Re: writing in an alphabet with fewer letters: letter replacements
On Fri, 5 Jul 2013 21:36:24 +0200 Philippe Verdy verd...@wanadoo.fr wrote: I have absolutely no information about what is encoded in the machine readable part of my passport, See http://www.icao.int/publications/Documents/9303_p1_v1_cons_fr.pdf , especially Appendice 8 (p IV-50). The English version is available as http://www.icao.int/publications/Documents/9303_p1_v1_cons_en.pdf , especially Appendix 8 (p IV-47). Richard.

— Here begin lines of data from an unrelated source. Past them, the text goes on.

Lemma sort_runs_spec l prev cur out :
  StronglySorted Z.le (prev :: map fst l) -> short (cur ++ map snd l) ->
  sort_runs srt prev cur l = Some out ->
  exists K', map snd K' = out /\ regrouped lt Q (keyed prev cur ++ l) K'.
Proof.
  revert prev cur out. induction l as [|[k x] l IH]; intros prev cur out S Pl E; cbn [sort_runs map fst snd] in *.
  - rewrite app_nil_r in *. exists (keyed prev out). split; [unfold keyed; rewrite map_map; apply map_id|].
    now apply (srt_keyed lt Q srt sorts).
  - apply StronglySorted_inv in S as [S F]. destruct (Z.eqb_spec k prev) as [->|N].
    + destruct (IH prev (cur ++ [x]) out) as (K' & E' & G); [exact S|now rewrite <- app_assoc|exact E|].
      exists K'. split; [exact E'|]. unfold keyed in *. rewrite map_app, <- app_assoc in G. exact G.
    + assert (Pc : short cur) by (unfold short in *; rewrite length_app in Pl; lia).
      assert (Pr : short (x :: map snd l)) by (unfold short in *; rewrite length_app in Pl; lia). destruct (srt cur) as [c|] eqn:Ec; [|discriminate].
      destruct (sort_runs srt k [x] l) as [out'|] eqn:Eo; [|discriminate]. injection E as <-.
      destruct (IH k [x] out') as (K2 & <- & (G1 & G2 & G3 & G4)); [exact S|exact Pr|exact Eo|].
      destruct (srt_keyed lt Q srt sorts prev cur c Pc Ec) as (C1 & C2 & C3 & C4).
      exists (keyed prev c ++ K2). split; [unfold keyed; rewrite map_app, map_map; f_equal; apply map_id|].
      change (keyed prev cur ++ (k, x) :: l) with (keyed prev cur ++ (keyed k [x] ++ l)). split; [|split; [|split]].
      * rewrite !map_app, C1. f_equal. rewrite G1. apply map_app.
      * apply sorted_app. split; [exact C2|]. split; [exact G2|]. intros u v Iu Iv.
        apply (in_map fst) in Iu, Iv. rewrite C1, fst_keyed in Iu. apply repeat_spec in Iu.
        rewrite G1, map_app in Iv. cbn [keyed map fst app] in Iv.
        assert (L : k <= fst v).
        { destruct Iv as [Iv|Iv]; [lia|]. apply StronglySorted_inv in S as [_ S]. rewrite Forall_forall in S. now apply S. }
        assert (M : prev < k) by (apply Forall_inv in F; lia).
        unfold StableList.le, lex_lt. rewrite (proj2 (Z.ltb_ge _ _)), (proj2 (Z.eqb_neq _ _)) by lia. reflexivity.
      * now apply Permutation_app.
      * intros q. apply app_stable; auto.
Qed.

End SortRuns.


(** ** Lexicographic order of oids *)

Definition colcmp {V} (cmp : V -> V -> Z) (reverse : bool) (val : Z -> V) (x y : Z) : Z :=
  if reverse then cmp (val y) (val x) else cmp (val x) (val y).
Definition lexcmp (c1 c2 : Z -> Z -> Z) (x y : Z) : Z := if c1 x y =? 0 then c2 x y else c1 x y.
Definition before (c : Z -> Z -> Z) (x y : Z) : bool := c x y <? 0.

#[export] Instance colcmp_Comparison {V} (cmp : V -> V -> Z) `{!Comparison cmp} reverse val : Comparison (colcmp cmp reverse val).
Proof.
  unfold colcmp. split; intros; destruct reverse; try apply cmp_opposite; eapply cmp_trans; eassumption.
Qed.

#[export] Instance lexcmp_Comparison c1 c2 `{!Comparison c1} `{!Comparison c2} : Comparison (lexcmp c1 c2).
Proof.
  split; unfold lexcmp; intros x y.
  - pose proof (cmp_opposite (cmp := c1) x y). pose proof (cmp_opposite (cmp := c2) x y).
    destruct (Z.eqb_spec (c1 x y) 0), (Z.eqb_spec (c1 y x) 0); lia.
  - intros z. pose proof (cmp_opposite (cmp := c1) x y). pose proof (cmp_opposite (cmp := c1) y z). pose proof (cmp_opposite (cmp := c1) x z).
    pose proof (cmp_trans (cmp := c1) x y z). pose proof (cmp_trans (cmp := c1) z y x). pose proof (cmp_trans (cmp := c2) x y z).
    pose proof (cmp_trans (cmp := c1) y z x). pose proof (cmp_trans (cmp := c1) z x y).
    pose proof (cmp_trans (cmp := c1) y x z). pose proof (cmp_trans (cmp := c1) x z y).
    destruct (Z.eqb_spec (c1 x y) 0), (Z.eqb_spec (c1 y z) 0), (Z.eqb_spec (c1 x z) 0); lia.
Qed.

#[export] Instance before_WeakOrder c `{!Comparison c} : WeakOrder (before c).
Proof. exact (Comparison_WeakOrder c false _). Qed.

#[export] Instance alike_Comparison : Comparison (fun _ _ : Z => 0).
Proof. split; lia. Qed.

(** The order [o] of [n] rows, and their groups [g], by the comparison [c]. *)
Record ordered_by (c : Z -> Z -> Z) (n : nat) (o g : list Z) (stbl : Prop) : Prop := {
  ob_perm : Permutation (zrange 0 n) o;
  ob_length : List.length g = n;
  ob_sign : forall i j, (i < n)%nat -> (j < n)%nat -> Z.sgn (c (nth i o 0) (nth j o 0)) = Z.sgn (nth i g 0 - nth j g 0);
  ob_mono : forall i j, (i <= j < n)%nat -> nth i g 0 <= nth j g 0;
  ob_stable : stbl -> stable (before c) (zrange 0 n) o;
}.

Lemma combine_seq {X Y} (l : list X) (m : list Y) dx dy : List.length l = List.length m ->
  combine l m = map (fun i => (nth i l dx, nth i m dy)) (seq 0 (List.length l)).
Proof.
  revert m. induction l as [|x l IH]; intros [|y m] E; cbn in *; try discriminate; [reflexivity|].
  f_equal. rewrite <- seq_shift, map_map. apply IH. now injection E.
Qed.

Lemma StronglySorted_map {X Y} (f : X -> Y) (R : X -> X -> Prop) (R' : Y -> Y -> Prop) l :
  (forall x y, In x l -> In y l -> R x y -> R' (f x) (f y)) -> StronglySorted R l -> StronglySorted R' (map f l).
Proof.
  intros H S. induction l as [|x l IH]; [constructor|]. apply StronglySorted_inv in S as [S F]. cbn. constructor.
  - apply IH; [|exact S]. intros a b Ia Ib. apply H; now right.
  - apply Forall_map. rewrite Forall_forall in *. intros y I. apply H; [now left|now right|now apply F].
Qed.

Lemma stable_map {X Y} (f : X -> Y) (lt : X -> X -> bool) (lt' : Y -> Y -> bool) `{!WeakOrder lt} `{!WeakOrder lt'} l l' :
  (forall x y, In x l -> In y l -> lt x y = lt' (f x) (f y)) -> stable lt l l' -> stable lt' (map f l) (map f l').
Proof.
  intros H S z. pose proof (stable_Permutation lt l l' S) as P.
  assert (E : forall m x, incl m l -> In x l -> eqv lt' z (f x) = true -> filter (eqv lt' z) (map f m) = map f (filter (eqv lt x) m)).
  { intros m x Im Ix Ez. induction m as [|y m IH]; [reflexivity|]. cbn. rewrite IH by (intros u Iu; apply Im; now right).
    assert (Iy : In y l) by (apply Im; now left).
    assert (Q : eqv lt' z (f y) = eqv lt x y).
    { apply eq_true_iff_eq. unfold eqv at 2. rewrite (H x y Ix Iy), (H y x Iy Ix). fold (eqv lt' (f x) (f y)).
      rewrite !(eqv_iff lt') in *. destruct Ez as [E1 E2]. split; intros [A B]; split; eapply (ord_trans lt'); eassumption. }
    rewrite Q. now destruct (eqv lt x y). }
  destruct (existsb (fun x => eqv lt' z (f x)) l) eqn:Ex.
  - apply existsb_exists in Ex as (x & Ix & Ez). rewrite (E l x), (E l' x); auto using incl_refl; [now rewrite (S x)|].
    intros y I. now apply (Permutation_in y (Permutation_sym P)).
  - assert (N : forall m, incl m l -> filter (eqv lt' z) (map f m) = []).
    { intros m Im. apply filter_nil. intros y I. apply in_map_iff in I as (x & <- & I).
      destruct (eqv lt' z (f x)) eqn:Q; [|reflexivity]. rewrite <- Ex. symmetry. apply existsb_exists. exists x. auto. }
    rewrite (N l), (N l'); auto using incl_refl. intros y I. now apply (Permutation_in y (Permutation_sym P)).
Qed.

(** A finer comparison is stable when the coarser one is. *)
Lemma stable_finer (c1 c2 : Z -> Z -> Z) `{!Comparison c1} `{!Comparison c2} l l' :
  stable (before c1) l l' -> stable (before (lexcmp c1 c2)) l l'.
Proof.
  intros S z.
  assert (E : forall m, filter (eqv (before (lexcmp c1 c2)) z) m = filter (eqv (before (lexcmp c1 c2)) z) (filter (eqv (before c1) z) m)).
  { intros m. induction m as [|y m IH]; [reflexivity|]. cbn. destruct (eqv (before c1) z y) eqn:A; cbn; rewrite IH; [reflexivity|].
    destruct (eqv (before (lexcmp c1 c2)) z y) eqn:B; [exfalso|reflexivity].
    unfold eqv, before, lexcmp in *. pose proof (cmp_opposite (cmp := c1) z y).
    destruct (Z.eqb_spec (c1 z y) 0), (Z.eqb_spec (c1 y z) 0); lia. }
  now rewrite (E l), (E l'), (S z).
Qed.

Lemma sorted_nth {X} (lt : X -> X -> bool) `{!WeakOrder lt} l d i j : sorted lt l -> (i <= j < List.length l)%nat ->
  StableList.le lt (nth i l d) (nth j l d).
Proof.
  intros S. revert i j. induction l as [|x l IH]; intros i j I; cbn in I; [lia|]. apply StronglySorted_inv in S as [S F].
  destruct i as [|i], j as [|j]; cbn [nth]; [apply ord_refl; assumption| |lia|apply (IH S); lia].
  rewrite Forall_forall in F. apply F, nth_In. lia.
Qed.

Lemma nth_sorted {X} (lt : X -> X -> bool) l d : (forall i j, (i <= j < List.length l)%nat -> StableList.le lt (nth i l d) (nth j l d)) -> sorted lt l.
Proof.
  induction l as [|x l IH]; intros A; constructor.
  - apply IH. intros i j I. apply (A (S i) (S j)). cbn. lia.
  - apply Forall_forall. intros y I. apply (In_nth l y d) in I as (j & J & <-). apply (A 0%nat (S j)). cbn. lia.
Qed.

Section Step.

Context {V : Type} (a : atom V) `{!Comparison (ATOMcmp a)} `{!Hashable a} (raw : Z -> Z) (dflt : V).
#[local] Abbreviation cmp := (ATOMcmp a).

(** One more column: its values by oid, and the direction. *)
Context (c : Z -> Z -> Z) `{!Comparison c} (n : nat) (o g : list Z) (stbl : Prop) (val : Z -> V) (reverse : bool).
Context (Ob : ordered_by c n o g stbl) (size : Z.of_nat n <= 2 ^ 62).
#[local] Abbreviation finer := (lexcmp c (colcmp cmp reverse val)).

Definition member (i : nat) : Z * (V * Z) := (nth i g 0, (val (nth i o 0), nth i o 0)).
Definition members : list (Z * (V * Z)) := map member (seq 0 n).

Lemma length_order : List.length o = n.
Proof. rewrite <- (Permutation_length (ob_perm _ _ _ _ _ Ob)). apply zrange_length. Qed.

Lemma members_combine : combine g (combine (map val o) o) = members.
Proof.
  pose proof length_order as Lo. pose proof (ob_length _ _ _ _ _ Ob) as Lg.
  rewrite (combine_seq g _ 0 (val 0, 0)) by (rewrite length_combine, length_map; lia). rewrite Lg.
  apply map_ext_in. intros i I. apply in_seq in I. unfold member. f_equal.
  rewrite combine_nth by (now rewrite length_map). now rewrite (map_nth val o 0).
Qed.

Lemma fst_members : map fst members = g.
Proof.
  unfold members. rewrite map_map. cbn [fst member]. pose proof (ob_length _ _ _ _ _ Ob) as Lg.
  clear Ob size. revert g Lg. induction n as [|m IH]; intros [|x l] E; cbn in *; try discriminate; [reflexivity|].
  f_equal. rewrite <- seq_shift, map_map. apply IH. now injection E.
Qed.

Lemma snd_members : map (fun e => snd (snd e)) members = o.
Proof.
  unfold members. rewrite map_map. cbn [snd member]. pose proof length_order as Lo. clear Ob size.
  revert o Lo. induction n as [|m IH]; intros [|x l] E; cbn in *; try discriminate; [reflexivity|].
  f_equal. rewrite <- seq_shift, map_map. apply IH. now injection E.
Qed.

Re: writing in an alphabet with fewer letters: letter replacements
See http://www.icao.int/publications/Documents/9303_p1_v1_cons_fr.pdf , especially Appendice 8 (p IV-50). The English version is available as http://www.icao.int/publications/Documents/9303_p1_v1_cons_en.pdf , especially Appendix 8 (p IV-47). I suppose you can't go wrong with what your own passport says :-) Some obligatory comments: * The -XX variants (Ñ → NXX (N) and Ü → UXX (UE)) can't be intended for human use. * Ŋ → N (shown there with lower-case ŋ – if the implication is that it can't occur word-initially, it's not stated and it's not clear all the other letters can) is surprising. * disallowed: Ä↛A , Ö↛O , Ü↛U (as are: Å↛A , Ø↛O) Stephan
Re: writing in an alphabet with fewer letters: letter replacements
On Fri, 5 Jul 2013 20:49:23 +0100 Richard Wordingham richard.wording...@ntlworld.com wrote: The English version is available as http://www.icao.int/publications/Documents/9303_p1_v1_cons_en.pdf , especially Appendix 8 (p IV-47). And there are recommended foldings in Appendix 9! Richard.

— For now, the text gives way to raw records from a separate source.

Lemma run_aggregated readonly : aggregated tp1 tp2 f unit skip_nils abort_on_error b g e s
  (group_aggregate run readonly b (Some g) e s tp2 abort_on_error).
Proof.
  unfold group_aggregate, BATgroupaggrinit. destruct (gd_aligned _ _ _ _ _ (gr_rows _ _ _ _ Ok)) as (La & Lh).
  rewrite La, Lh, Nat.eqb_refl, Z.eqb_refl. cbn [negb orb]. rewrite andb_false_r.
  destruct (group_range (Some g) e) as [ [min max] ngrp] eqn:R. destruct (range_size _ _ g e s (gr_rows _ _ _ _ Ok) min max ngrp R) as (N & _).
  destruct (CANDINIT (b_hseq b) (BATcount b) s) as [ [st en] cand] eqn:C.
  destruct (visited_selected _ _ g e s (gr_rows _ _ _ _ Ok) st en cand C) as (-> & V). cbn [i_ngrp i_min i_start].
  destruct ((BATcount b =? 0)%nat || (ngrp =? 0)) eqn:Tr.
  { apply (nothing_aggregated min max ngrp R). rewrite orb_true_iff, Nat.eqb_eq, Z.eqb_eq in Tr. exact Tr. }
  apply orb_false_iff in Tr. destruct Tr as (_ & Nz). apply Z.eqb_neq in Nz.
  rewrite (gr_listed _ _ _ _ Ok). cbn [orb]. rewrite (gr_shared _ _ _ _ Ok).
  unfold run. cbn [i_min i_max i_start i_end i_cand i_ngrp].
  rewrite V.
  pose proof (loop_values min max ngrp R ltac:(lia)) as P. cbv zeta in P. unfold aggregated. rewrite R.
  destruct (agg_loop _ _ _ _ _ _ _ _ _ _ _) as [a|]; [|exact P]. destruct P as (Cv & Rn).
  cbn [b_type b_hseq b_vals b_nil b_nonil]. rewrite (proj2 (Z.eqb_neq ngrp 0) Nz), negb_involutive.
  split; [reflexivity|]. split; [reflexivity|]. split; [apply map_ext_zrange; intros k K; apply Cv; lia|].
  split; [reflexivity|]. split; [|intros k K; now apply Cv].
  rewrite negb_true_iff, Z.eqb_neq, Rn. split; intros H.
  - destruct (in_dec Z.eq_dec (num_nil tp2) (map (cells a) (zrange 0 (Z.to_nat ngrp)))) as [I|I]; [exact I|].
    exfalso. apply H. intros k K E. apply I, in_map_iff. exists k. rewrite (proj1 (Cv k K)).
    split; [exact E|apply zrange_In; lia].
  - intros A. apply in_map_iff in H. destruct H as (k & E & I). apply In_zrange in I.
    apply (A k ltac:(lia)). rewrite <- (proj1 (Cv k ltac:(lia))). exact E.
Qed.

End Results.

Lemma zero_proper tp : proper tp 0.
Proof. unfold proper. destruct tp; cbn; lia. Qed.
Lemma one_proper tp : proper tp 1.
Proof. unfold proper. destruct tp; cbn; lia. Qed.

Lemma sum_exact tp1 tp2 x s : aggregates tp1 tp2 = true -> proper tp1 x -> proper tp2 s ->
  exactly tp2 (x + s) (ADD_WITH_CHECK tp2 x s).
Proof.
  unfold aggregates. intros A X S. apply ADD_exact; [|exact S]. apply (proper_wider tp1); [lia|exact X].
Qed.
Lemma product_exact tp1 tp2 x s : aggregates tp1 tp2 = true -> proper tp1 x -> proper tp2 s ->
  exactly tp2 (x * s) (mul_check ByParts tp2 x s).
Proof.
  unfold aggregates. intros A X S. apply mul_check_exact; [|exact S]. apply (proper_wider tp1); [lia|exact X].
Qed.

(** C21: [BATgroupsum] and [BATgroupprod] return, for every group, the sum or product of its
    values: nil for a group without rows, for one with a nil that is not to be skipped and for one
    whose total leaves the type on the way, unless this is to be an error; the
    flags say whether there is a nil.  This holds if the candidates begin at the first row or before it
    ([groups_shifted]), if the groups are listed, and if they are not marked as all different without nil,
    with extents that match the column, if any ([singletons_unordered]); and it holds of sums for any number of groups
    but one ([false_nil], [only_nils]). *)
Theorem group_totals_exact readonly b g e s tp (skip_nils abort_on_error : bool)
    (Typed : Forall (typed (b_type b)) (b_vals b)) (Ok : described (b_hseq b) (BATcount b) g e s)
    (First : from_first_row (b_hseq b) (BATcount b) s) (Listed : g_tdense g = false)
    (Shared : match e with None => true | Some e => (e_count e =? BATcount b)%nat && (e_hseq e =? b_hseq b) end
              && (g_tkey g && g_nonil g) = false)
    (A : aggregates (b_type b) tp = true) :
  (snd (group_range (Some g) e) <> 1 ->
   aggregated (b_type b) tp Z.add 0 skip_nils abort_on_error b g e s
     (BATgroupsum readonly b (Some g) e s tp skip_nils abort_on_error))
  /\ aggregated (b_type b) tp Z.mul 1 skip_nils abort_on_error b g e s
       (BATgroupprod readonly b (Some g) e s tp skip_nils abort_on_error).
Proof.
  pose proof (Build_groupable b g e s Typed (Build_grouped _ _ g e s Ok First) Listed Shared) as Gr. split.
  - intros N. pose proof (run_aggregated tp Z.add (ADD_WITH_CHECK tp) 0 skip_nils abort_on_error b g e s
      (fun x s => sum_exact _ tp x s A) (zero_proper tp) Gr readonly) as R.
    unfold BATgroupsum, group_aggregate, BATgroupaggrinit in *. destruct (negb _ || _); [exact R|].
    destruct (group_range (Some g) e) as [ [min max] ngrp] eqn:E. cbn [snd] in N.
    destruct (CANDINIT _ _ s) as [ [st en] cand]. unfold run in R. unfold dosum. rewrite A.
    cbn [i_min i_max i_start i_end i_cand i_ngrp negb] in *. rewrite (proj2 (Z.eqb_neq ngrp 1) N).
    destruct (_ || (ngrp =? 0)); [exact R|]. destruct (_ && _); [exact R|]. destruct (agg_loop _ _ _ _ _ _ _ _ _ _ _); exact R.
  - pose proof (run_aggregated tp Z.mul (mul_check ByParts tp) 1 skip_nils abort_on_error b g e s
      (fun x s => product_exact _ tp x s A) (one_proper tp) Gr readonly) as R.
    unfold BATgroupprod, doprod. rewrite A. exact R.
Qed.

(** ** All rows *)

Section Total.

Context (tp1 tp2 : num_type) (abort_on_error : bool) (vals : list Z).
Hypothesis (A : aggregates tp1 tp2 = true) (T : Forall (typed tp1) vals).
Abbreviation value := (fun i => nth (Z.to_nat i) vals 0).
Abbreviation op := (ADD_WITH_CHECK tp2).
Abbreviation total_of := (running tp2 Z.add).
Abbreviation proper_values rows := (values tp1 (map value rows)).

Lemma value_typed i : typed tp1 (value i).
Proof. now apply nth_typed. Qed.

Lemma add_to x sum : proper tp1 x -> proper tp2 sum ->
  add_value tp2 op abort_on_error x sum
  = if has tp2 (x + sum) then Some (x + sum, false) else if abort_on_error then None else Some (num_nil tp2, true).
Proof. apply (add_exact tp1 tp2 Z.add op abort_on_error (fun x s => sum_exact tp1 tp2 x s A)). Qed.

(** Skipping nils: the total, nil after an overflow, or an error. *)
Definition summed (sum : Z) (vs : list Z) (r : option (Z * Z)) : Prop :=
  match total_of sum vs with
  | Some t => r = Some (t, 0)
  | None => if abort_on_error then r = None else exists nils, r = Some (num_nil tp2, nils)
  end.

Lemma sum_nonil_spec rows : (forall i, In i rows -> value i <> num_nil tp1) -> forall sum, proper tp2 sum ->
  summed sum (map value rows) (sum_nonil tp2 op abort_on_error vals rows sum 0).
Proof.
  induction rows as [|i rows IH]; intros N sum P; [reflexivity|]. cbn [map sum_nonil Z.eqb]. unfold summed. cbn [running].
  assert (X : proper tp1 (value i)).
  { destruct (typed_proper _ _ (value_typed i)) as [E|]; [|assumption]. destruct (N i); [now left|exact E]. }
  rewrite (add_to _ _ X P). destruct (has tp2 (value i + sum)) eqn:H.
  - apply IH; [intros j J; apply N; now right|now apply has_proper].
  - destruct abort_on_error; [reflexivity|]. exists (0 + 1). now destruct rows.
Qed.

Definition summed_seen (sum : Z) (sv : bool) (vs : list Z) (r : option (Z * Z * bool)) : Prop :=
  let sv' := sv || match vs with [] => false | _ => true end in
  match total_of sum vs with
  | Some t => r = Some (t, 0, sv')
  | None => if abort_on_error then r = None else exists nils, r = Some (num_nil tp2, nils, true)
  end.

Lemma sum_plain_spec rows : forall sum sv, proper tp2 sum ->
  summed_seen sum sv (proper_values rows) (sum_plain tp1 tp2 op true abort_on_error vals rows sum 0 sv).
Proof.
  induction rows as [|i rows IH]; intros sum sv P; [unfold summed_seen; cbn; now rewrite orb_false_r|].
  cbn [map sum_plain Z.eqb negb]. unfold values. cbn [List.filter]. fold (values tp1 (map value rows)).
  case Z.eqb_spec; intros N; cbn [negb]; [now apply IH|].
  assert (X : proper tp1 (value i)) by (destruct (typed_proper _ _ (value_typed i)); [contradiction|assumption]).
  rewrite (add_to _ _ X P). unfold summed_seen. cbn [running]. destruct (has tp2 (value i + sum)) eqn:H.
  - rewrite orb_true_r. apply (IH (value i + sum) true). now apply has_proper.
  - destruct abort_on_error; [reflexivity|]. exists (0 + 1). now destruct rows.
Qed.

Lemma sum_cands_spec rows : forall sum sv, proper tp2 sum ->
  (abort_on_error = false -> total_of sum (proper_values rows) <> None) ->
  summed_seen sum sv (proper_values rows) (sum_cands tp1 tp2 op true abort_on_error vals rows sum 0 sv).
Proof.
  induction rows as [|i rows IH]; intros sum sv P Ab; [unfold summed_seen; cbn; now rewrite orb_false_r|].
  cbn [map sum_cands negb] in *. unfold values in *. cbn [List.filter] in *. fold (values tp1 (map value rows)) in *.
  revert Ab. case Z.eqb_spec; intros N; cbn [negb]; intros Ab; [now apply IH|].
  assert (X : proper tp1 (value i)) by (destruct (typed_proper _ _ (value_typed i)); [contradiction|assumption]).
  rewrite (add_to _ _ X P). unfold summed_seen. cbn [running] in *. destruct (has tp2 (value i + sum)) eqn:H.
  - rewrite orb_true_r. apply (IH (value i + sum) true); [now apply has_proper|exact Ab].
  - destruct abort_on_error; [reflexivity|]. now destruct Ab.
Qed.

End Total.

(** The values of the rows that are candidates. *)
Definition selected_values (b : bat) (s : option cands) : list Z :=
  map (fun i => nth (Z.to_nat i) (b_vals b) 0) (selected (b_hseq b) (BATcount b) s).

Section Totals.

Context (b : bat) (s : option cands) (tp : num_type) (abort_on_error nil_if_empty : bool).
Hypothesis (Ok : bat_ok b) (Cok : cands_ok (b_hseq b) (BATcount b) s) (A : aggregates (b_type b) tp = true).
Abbreviation tp1 := (b_type b).
Abbreviation vs := (values tp1 (selected_values b s)).

(** The sum of the values, [res] if there are none, nil or an error after an overflow. *)
Definition sum_result (res : Z) : option Z :=
  match running tp Z.add 0 vs with
  | Some t => Some (match vs with [] => res | _ => t end)
  | None => if abort_on_error then None else Some (num_nil tp)
  end.

Lemma empty_column : BATcount b = O -> selected_values b s = [].
Proof. intros E. unfold selected_values, selected. now rewrite E. Qed.

Lemma selected_no_nil i : b_nonil b = true -> In i (selected (b_hseq b) (BATcount b) s) ->
  nth (Z.to_nat i) (b_vals b) 0 <> num_nil tp1.
Proof.
  intros N I E. apply (ok_nonil b Ok N). rewrite <- E. apply nth_In.
  unfold selected in I. apply filter_In in I. destruct I as (I & _). apply In_zrange in I. unfold BATcount in I. lia.
Qed.

Lemma seen_result res r : summed_seen tp abort_on_error 0 false vs r ->
  match r with Some (sum, _, some) => Some (if some : bool then sum else res) | None => None end = sum_result res.
Proof.
  unfold summed_seen, sum_result. cbv zeta. cbn [orb]. destruct (running tp Z.add 0 vs) as [t|].
  - intros ->. now destruct vs.
  - destruct abort_on_error; [now intros ->|]. now intros (k & ->).
Qed.

Lemma nonil_result r : values tp1 (selected_values b s) = selected_values b s ->
  summed tp abort_on_error 0 (selected_values b s) r ->
  summed_seen tp abort_on_error 0 false vs
    (match r with
     | Some (sum, k) => Some (sum, k, match selected_values b s with [] => false | _ => true end)
     | None => None
     end).
Proof.
  intros E. rewrite E. unfold summed, summed_seen. cbv zeta. cbn [orb]. destruct (selected_values b s) as [|v l].
  - cbn [running]. now intros ->.
  - destruct (running tp Z.add 0 (v :: l)) as [t|]; [now intros ->|].
    destruct abort_on_error; [now intros ->|]. intros (k & ->). now exists k.
Qed.

Lemma all_values : b_nonil b = true -> values tp1 (selected_values b s) = selected_values b s.
Proof.
  intros N. unfold values. apply MergeJoin.filter_all. intros v I. apply in_map_iff in I. destruct I as (i & <- & I).
  apply negb_true_iff, Z.eqb_neq. now apply selected_no_nil.
Qed.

Re: writing in an alphabet with fewer letters: letter replacements
I suppose you can't go wrong with what your own passport says On second thought ... * disallowed: Ä↛A , Ö↛O , Ü↛U (as are: Å↛A , Ø↛O) ... I have a Turkish friend for whom it is Ö→O, not OE. This calls into question the general applicability of these rules. A few years ago he also told me that it's nice that Germany has recommended replacement rules because Turkey doesn't. The linked-to document is dated 2006, but he told me this after 2006. His knowledge might have been out of date (maybe Turkey now does Ö→OE), but in the light of this the extent to which these rules reflect popular usage remains very much unclear, and we all seem to be agreeing that it'd be unlikely if practice were uniform anyways. Stephan
RE: writing in an alphabet with fewer letters: letter replacements
Latin and Cyrillic? That's it? Best regards, Jonathan (Jony) Rosenne -Original Message- From: unicode-bou...@unicode.org [mailto:unicode-bou...@unicode.org] On Behalf Of Richard Wordingham Sent: יום ו 05 יולי 2013 22:49 To: Unicode Public Subject: Re: writing in an alphabet with fewer letters: letter replacements On Fri, 5 Jul 2013 21:36:24 +0200 Philippe Verdy verd...@wanadoo.fr wrote: I have absolutely no information about what is encoded in the machine readable part of my passport, See http://www.icao.int/publications/Documents/9303_p1_v1_cons_fr.pdf , especially Appendice 8 (p IV-50). The English version is available as http://www.icao.int/publications/Documents/9303_p1_v1_cons_en.pdf , especially Appendix 8 (p IV-47). Richard.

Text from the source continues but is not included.